一个结构体是否可以扩展现有的结构体，同时保留所有字段？

Rust does not have struct inheritance of any kind. If you want StructB to contain the same fields as StructA, then you need to use composition.

struct StructB {
a: StructA,
// other fields...
}

Also, to clarify, traits are only able to define methods and associated types; they cannot define fields.

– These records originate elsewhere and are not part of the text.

(* ===== verification/Json.v ===== *)
(** * The parts of encoding/json the source uses

    The encoder of strings (with its HTML escapes), the parser of documents
    into [any], and the validity test [json.Unmarshal] into a [RawMessage]
    amounts to.  Texts are lists of bytes; invalid UTF-8 is replaced by U+FFFD
    in both directions, as in Go. *)
From S2P Require Import Prelude.
From S2P Require Import Errors.
From S2P Require Import GoLib.
From S2P Require Import Model.
From S2P Require Import Platform.
Local Open Scope Z_scope.

Definition between (lo hi b : Z) : bool := (lo <=? b) && (b <=? hi).

(** The length of the well-formed multi-byte sequence at the head of a text. *)
Definition utf8_len (s : list Z) : option nat :=
  let tail := between 128 191 in
  match s with
  | b :: c :: r =>
      if between 194 223 b then (if tail c then Some 2%nat else None)
      else
        let second3 := if b =? 224 then between 160 191 c
                       else if b =? 237 then between 128 159 c
                       else between 225 239 b && tail c in
        let second4 := if b =? 240 then between 144 191 c
                       else if b =? 244 then between 128 143 c
                       else between 241 243 b && tail c in
        match r with
        | d :: r' =>
            if second3 && tail d then Some 3%nat
            else match r' with
                 | e :: _ => if second4 && tail d && tail e then Some 4%nat else None
                 | [] => None
                 end
        | [] => None
        end
  | _ => None
  end.

(** ** Encoding *)

Definition ascii_bytes (s : string) : list Z := bytes_of s.

Definition hex_byte (x : Z) : Z := if x <? 10 then 48 + x else 87 + x.

(** Bytes that are written as they are: not a control, a quote, a backslash or
    one of [<], [>] and [&]. *)
Definition html_safe (b : Z) : bool :=
  between 32 127 b && negb (existsb (Z.eqb b) [34; 92; 60; 62; 38]).

Definition escape_ascii (b : Z) : list Z :=
  if html_safe b then [b]
  else if (b =? 92) || (b =? 34) then [92; b]
  else if b =? 8 then [92; 98]
  else if b =? 12 then [92; 102]
  else if b =? 10 then [92; 110]
  else if b =? 13 then [92; 114]
  else if b =? 9 then [92; 116]
  else [92; 117; 48; 48; hex_byte (b / 16); hex_byte (b mod 16)].

(** [copy] continuation bytes are still to be copied. *)
Fixpoint encode_bytes (copy : nat) (s : list Z) : list Z :=
  match s with
  | [] => []
  | b :: r =>
      match copy with
      | S c => b :: encode_bytes c r
      | O =>
          if b <? 128 then escape_ascii b ++ encode_bytes 0 r
          else match utf8_len s with
               | None => ascii_bytes "\ufffd" ++ encode_bytes 0 r
               | Some n => b :: encode_bytes (n - 1) r
               end
      end
  end.

(** U+2028 and U+2029 (E2 80 A8 and E2 80 A9) are escaped. *)
Fixpoint escape_separators (s : list Z) : list Z :=
  match s with
  | 226 :: ((128 :: (d :: r) as t2) as t1) =>
      if (d =? 168) then ascii_bytes "\u2028" ++ escape_separators r
      else if (d =? 169) then ascii_bytes "\u2029" ++ escape_separators r
      else 226 :: escape_separators t1
  | b :: r => b :: escape_separators r
  | [] => []
  end.

Definition encode_string (s : string) : list Z :=
  34 :: escape_separators (encode_bytes 0 (bytes_of s)) ++ [34].

(** A struct of strings: [{"K":"v",...}]. *)
Fixpoint encode_members (l : list (string * string)) : list Z :=
  match l with
  | [] => []
  | [(k, v)] => encode_string k ++ 58 :: encode_string v
  | (k, v) :: l' => encode_string k ++ 58 :: encode_string v ++ 44 :: encode_members l'
  end.

Definition encode_object (l : list (string * string)) : string :=
  string_of_bytes (123 :: encode_members l ++ [125]).

(** ** Decoding *)

Definition hex_value (b : Z) : option Z :=
  if between 48 57 b then Some (b - 48)
  else if between 97 102 b then Some (b - 87)
  else if between 65 70 b then Some (b - 55)
  else None.

Definition hex4 (a b c d : Z) : option Z :=
  match hex_value a, hex_value b, hex_value c, hex_value d with
  | Some a, Some b, Some c, Some d => Some (4096 * a + 256 * b + 16 * c + d)
  | _, _, _, _ => None
  end.

Definition is_surrogate (r : Z) : bool := between 55296 57343 r.

(** The UTF-8 form of a code point; surrogates become U+FFFD. *)
Definition encode_rune (r : Z) : list Z :=
  if r <? 128 then [r]
  else if r <? 2048 then [192 + r / 64; 128 + r mod 64]
  else if is_surrogate r then [239; 191; 189]
  else if r <? 65536 then [224 + r / 4096; 128 + r / 64 mod 64; 128 + r mod 64]
  else [240 + r / 262144; 128 + r / 4096 mod 64; 128 + r / 64 mod 64; 128 + r mod 64].

Definition simple_escape (b : Z) : option Z :=
  if b =? 34 then Some 34 else if b =? 92 then Some 92 else if b =? 47 then Some 47
  else if b =? 98 then Some 8 else if b =? 102 then Some 12 else if b =? 110 then Some 10
  else if b =? 114 then Some 13 else if b =? 116 then Some 9 else None.

(** The rest of a string literal: its value, and the text after the quote. *)
Fixpoint parse_chars (copy : nat) (s : list Z) : option (list Z * list Z) :=
  let emit l o := match o with Some (v, rest) => Some (l ++ v, rest) | None => None end in
  match s with
  | [] => None
  | b :: r =>
      match copy with
      | S c => emit [b] (parse_chars c r)
      | O =>
          if b =? 34 then Some ([], r)
          else if b =? 92 then
            match r with
            | e :: r' =>
                if e =? 117 then
                  match r' with
                  | a :: x :: y :: z :: rest =>
                      match hex4 a x y z with
                      | None => None
                      | Some u =>
                          if between 55296 56319 u then
                            match rest with
                            | p :: q :: a' :: x' :: y' :: z' :: rest' =>
                                match hex4 a' x' y' z' with
                                | Some l =>
                                    if (p =? 92) && (q =? 117) && between 56320 57343 l
                                    then emit (encode_rune (65536 + (u - 55296) * 1024 + (l - 56320)))
                                           (parse_chars 0 rest')
                                    else emit [239; 191; 189] (parse_chars 0 rest)
                                | None => emit [239; 191; 189] (parse_chars 0 rest)
                                end
                            | _ => emit [239; 191; 189] (parse_chars 0 rest)
                            end
                          else emit (encode_rune u) (parse_chars 0 rest)
                      end
                  | _ => None
                  end
                else match simple_escape e with
                     | Some c => emit [c] (parse_chars 0 r')
                     | None => None
                     end
            | [] => None
            end
          else if b <? 32 then None
          else if b <? 128 then emit [b] (parse_chars 0 r)
          else match utf8_len s with
               | None => emit [239; 191; 189] (parse_chars 0 r)
               | Some n => emit [b] (parse_chars (n - 1) r)
               end
      end
  end.

Fixpoint skip_ws (s : list Z) : list Z :=
  match s with
  | b :: r => if existsb (Z.eqb b) [32; 9; 13; 10] then skip_ws r else s
  | [] => []
  end.

Fixpoint take_digits (s : list Z) : list Z * list Z :=
  match s with
  | b :: r => if between 48 57 b then let '(d, r') := take_digits r in (b :: d, r') else ([], s)
  | [] => ([], [])
  end.

(** The fraction and the exponent are optional. *)
Definition parse_exponent (s : list Z) : option (list Z * list Z) :=
  match s with
  | e :: r =>
      if (e =? 101) || (e =? 69) then
        let '(sign, r) := match r with
                          | c :: r' => if (c =? 43) || (c =? 45) then ([c], r') else ([], r)
                          | [] => ([], r)
                          end in
        let '(d, r) := take_digits r in
        match d with [] => None | _ => Some (e :: sign ++ d, r) end
      else Some ([], s)
  | [] => Some ([], s)
  end.

Definition parse_fraction (s : list Z) : option (list Z * list Z) :=
  match s with
  | 46 :: r =>
      let '(d, r) := take_digits r in
      match d with [] => None | _ => Some (46 :: d, r) end
  | _ => Some ([], s)
  end.

Definition parse_number (s : list Z) : option (any * list Z) :=
  let '(sign, s) := match s with 45 :: r => ([45], r) | _ => ([], s) end in
  let '(int, s) := match s with 48 :: r => ([48], r) | _ => take_digits s end in
  match int with
  | [] => None
  | _ =>
      match parse_fraction s with
      | None => None
      | Some (frac, s) =>
          match parse_exponent s with
          | None => None
          | Some (ex, s) => Some (ANumber (string_of_bytes (sign ++ int ++ frac ++ ex)), s)
          end
      end
  end.

Fixpoint strip (p s : list Z) : option (list Z) :=
  match p, s with
  | [], _ => Some s
  | a :: p', b :: s' => if a =? b then strip p' s' else None
  | _, [] => None
  end.

Definition maxNestingDepth : Z := 10000.

(** [depth] is the number of open arrays and objects.  Each call either
    consumes a byte or passes to one that does, so twice the length of the
    text is fuel enough. *)
Fixpoint parse_value (fuel : nat) (depth : Z) (s : list Z) : option (any * list Z) :=
  match fuel with
  | O => None
  | S n =>
      match skip_ws s with
      | [] => None
      | b :: r =>
          if b =? 34 then
            match parse_chars 0 r with
            | Some (v, r) => Some (AString (string_of_bytes v), r)
            | None => None
            end
          else if b =? 123 then
            if maxNestingDepth <=? depth then None
            else match skip_ws r with
                 | 125 :: r => Some (AMap [], r)
                 | _ => match parse_members n (depth + 1) r with
                        | Some (m, r) => Some (AMap m, r)
                        | None => None
                        end
                 end
          else if b =? 91 then
            if maxNestingDepth <=? depth then None
            else match skip_ws r with
                 | 93 :: r => Some (AList [], r)
                 | _ => match parse_elements n (depth + 1) r with
                        | Some (l, r) => Some (AList l, r)
                        | None => None
                        end
                 end
          else if b =? 116 then (fun r => (ABool true, r)) <$> strip (ascii_bytes "rue") r
          else if b =? 102 then (fun r => (ABool false, r)) <$> strip (ascii_bytes "alse") r
          else if b =? 110 then (fun r => (ANil, r)) <$> strip (ascii_bytes "ull") r
          else parse_number (b :: r)
      end
  end
with parse_elements (fuel : nat) (depth : Z) (s : list Z) : option (list any * list Z) :=
  match fuel with
  | O => None
  | S n =>
      match parse_value n depth s with
      | None => None
      | Some (v, r) =>
          match skip_ws r with
          | 93 :: r => Some ([v], r)
          | 44 :: r => match parse_elements n depth r with
                       | Some (l, r) => Some (v :: l, r)
                       | None => None
                       end
          | _ => None
          end
      end
  end
with parse_members (fuel : nat) (depth : Z) (s : list Z) : option (list (string * any) * list Z) :=
  match fuel with
  | O => None
  | S n =>
      match skip_ws s with
      | 34 :: r =>
          match parse_chars 0 r with
          | None => None
          | Some (k, r) =>
              match skip_ws r with
              | 58 :: r =>
                  match parse_value n depth r with
                  | None => None
                  | Some (v, r) =>
                      let kv := (string_of_bytes k, v) in
                      match skip_ws r with
                      | 125 :: r => Some ([kv], r)
                      | 44 :: r => match parse_members n depth r with
                                   | Some (m, r) => Some (kv :: m, r)
                                   | None => None
                                   end
                      | _ => None
                      end
                  end
              | _ => None
              end
          end
      | _ => None
      end
  end.

(** A whole document: one value, then nothing but white space. *)
Definition parse_document (s : string) : option any :=
  let b := bytes_of s in
  match parse_value (2 * List.length b + 2) 0 b with
  | Some (v, r) => match skip_ws r with [] => Some v | _ => None end
  | None => None
  end.

Definition json_valid (s : string) : bool := is_Some_b (parse_document s).

(** [json.Unmarshal] into a struct whose fields are strings: [set] is the
    assignment of the field a key names, [None] for an unknown key.  A null
    leaves the field, a value of another type is an error reported once the
    document was read. *)
Fixpoint unmarshal_members {R} (set : string -> option (string -> R -> R))
    (m : list (string * any)) (r : R) : R * bool :=
  match m with
  | [] => (r, true)
  | (k, v) :: m' =>
      match set k with
      | None => unmarshal_members set m' r
      | Some f =>
          match v with
          | AString s => unmarshal_members set m' (f s r)
          | ANil => unmarshal_members set m' r
          | _ => let '(r, _) := unmarshal_members set m' r in (r, false)
          end
      end
  end.

Definition unmarshal_struct {R} (set : string -> option (string -> R -> R)) (s : string) (r : R)
    : result R :=
  match parse_document s with
  | None => Err (EOther "json: syntax error")
  | Some ANil => Ok r
  | Some (AMap m) =>
      let '(r, ok) := unmarshal_members set m r in
      if ok then Ok r else Err (EOther "json: cannot unmarshal into a field of type string")
  | Some _ => Err (EOther "json: cannot unmarshal into a struct")
  end.

Example encode_sample :
  encode_object [("State", "a<b" +:+ String (Ascii.ascii_of_nat 34) "c"); ("Scope", "openid")]
  = let q := String (Ascii.ascii_of_nat 34) EmptyString in
    "{" +:+ q +:+ "State" +:+ q +:+ ":" +:+ q +:+ "a\u003cb\" +:+ q +:+ "c" +:+ q
    +:+ "," +:+ q +:+ "Scope" +:+ q +:+ ":" +:+ q +:+ "openid" +:+ q +:+ "}".
Proof. vm_compute. reflexivity. Qed.

Example parse_sample :
  parse_document " {}" = Some (AMap []) /\ json_valid "[1.5e3, true, {}]" = true /\
  json_valid "[1,]" = false /\ json_valid "01" = false /\ json_valid "" = false.
Proof. vm_compute. repeat split. Qed.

If you want to be able to use a StructB as a StructA, you can get some of the way there by implementing the Deref and DerefMut traits, which will allow the compiler to implicitly cast pointers to StructBs to pointers to StructAs:

struct StructA;


impl StructA {
fn name(&self) -> &'static str {
"Anna"
}
}


struct StructB {
a: StructA,
// other fields...
}


impl std::ops::Deref for StructB {
type Target = StructA;
fn deref(&self) -> &Self::Target {
&self.a
}
}


fn main() {
let b = StructB { a: StructA };
println!("{}", b.name());
}

There is nothing that exactly matches that. There are two concepts that come to mind.

1. Structural composition

   struct Person {
   age: u8,
   }
   
   
   struct Child {
   person: Person,
   has_toy: bool,
   }
   
   
   impl Person {
   fn new(age: u8) -> Self {
   Person { age: age }
   }
   
   
   fn age(&self) -> u8 {
   self.age
   }
   }
   
   
   impl Child {
   fn new(age: u8, has_toy: bool) -> Self {
   Child { person: Person::new(age), has_toy: has_toy }
   }
   
   
   fn age(&self) -> u8 {
   self.person.age()
   }
   }
   
   
   fn main() {
   let p = Person::new(42);
   let c = Child::new(7, true);
   
   
   println!("I am {}", p.age());
   println!("My child is {}", c.age());
   }
   

   You can simply embed one struct into another. The memory layout is nice and compact, but you have to manually delegate all the methods from Person to Child or lend out a &Person.

2. Traits

   trait SayHi {
   fn say_hi(&self);
   }
   
   
   struct Person {
   age: u8,
   }
   
   
   struct Child {
   age: u8,
   has_toy: bool,
   }
   
   
   impl SayHi for Person {
   fn say_hi(&self) {
   println!("Greetings. I am {}", self.age)
   }
   }
   
   
   impl SayHi for Child {
   fn say_hi(&self) {
   if self.has_toy {
   println!("I'm only {}, but I have a toy!", self.age)
   } else {
   println!("I'm only {}, and I don't even have a toy!", self.age)
   }
   }
   }
   
   
   fn greet<T>(thing: T)
   where T: SayHi
   {
   thing.say_hi()
   }
   
   
   fn main() {
   let p = Person { age: 42 };
   let c = Child { age: 7, has_toy: true };
   
   
   greet(p);
   greet(c);
   }
   

You can combine these two concepts, of course.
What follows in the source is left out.